Lines from the top of the listing down to the one with "after the manifest", inclusive, are to be copied exactly.

(Beginning of SUPPLIED RECORDS)

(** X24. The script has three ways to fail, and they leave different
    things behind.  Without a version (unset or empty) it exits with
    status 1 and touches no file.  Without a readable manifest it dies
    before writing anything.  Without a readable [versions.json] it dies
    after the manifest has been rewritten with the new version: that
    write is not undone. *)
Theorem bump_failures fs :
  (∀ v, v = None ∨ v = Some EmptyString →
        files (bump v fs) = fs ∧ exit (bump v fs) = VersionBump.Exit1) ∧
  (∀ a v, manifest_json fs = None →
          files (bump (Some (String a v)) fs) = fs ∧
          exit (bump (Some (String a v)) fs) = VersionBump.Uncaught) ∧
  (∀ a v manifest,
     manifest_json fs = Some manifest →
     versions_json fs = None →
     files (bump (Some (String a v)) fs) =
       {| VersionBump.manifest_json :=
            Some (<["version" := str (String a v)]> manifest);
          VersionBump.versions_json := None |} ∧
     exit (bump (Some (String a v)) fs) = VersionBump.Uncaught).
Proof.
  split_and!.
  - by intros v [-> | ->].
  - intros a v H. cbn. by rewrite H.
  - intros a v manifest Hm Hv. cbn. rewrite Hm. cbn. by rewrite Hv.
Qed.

(End of SUPPLIED RECORDS)

SOLUTION TO THIS TASK:
(** X24. The script has three ways to fail, and they leave different
    things behind.  Without a version (unset or empty) it exits with
    status 1 and touches no file.  Without a readable manifest it dies
    before writing anything.  Without a readable [versions.json] it dies
    after the manifest has been rewritten with the new version: that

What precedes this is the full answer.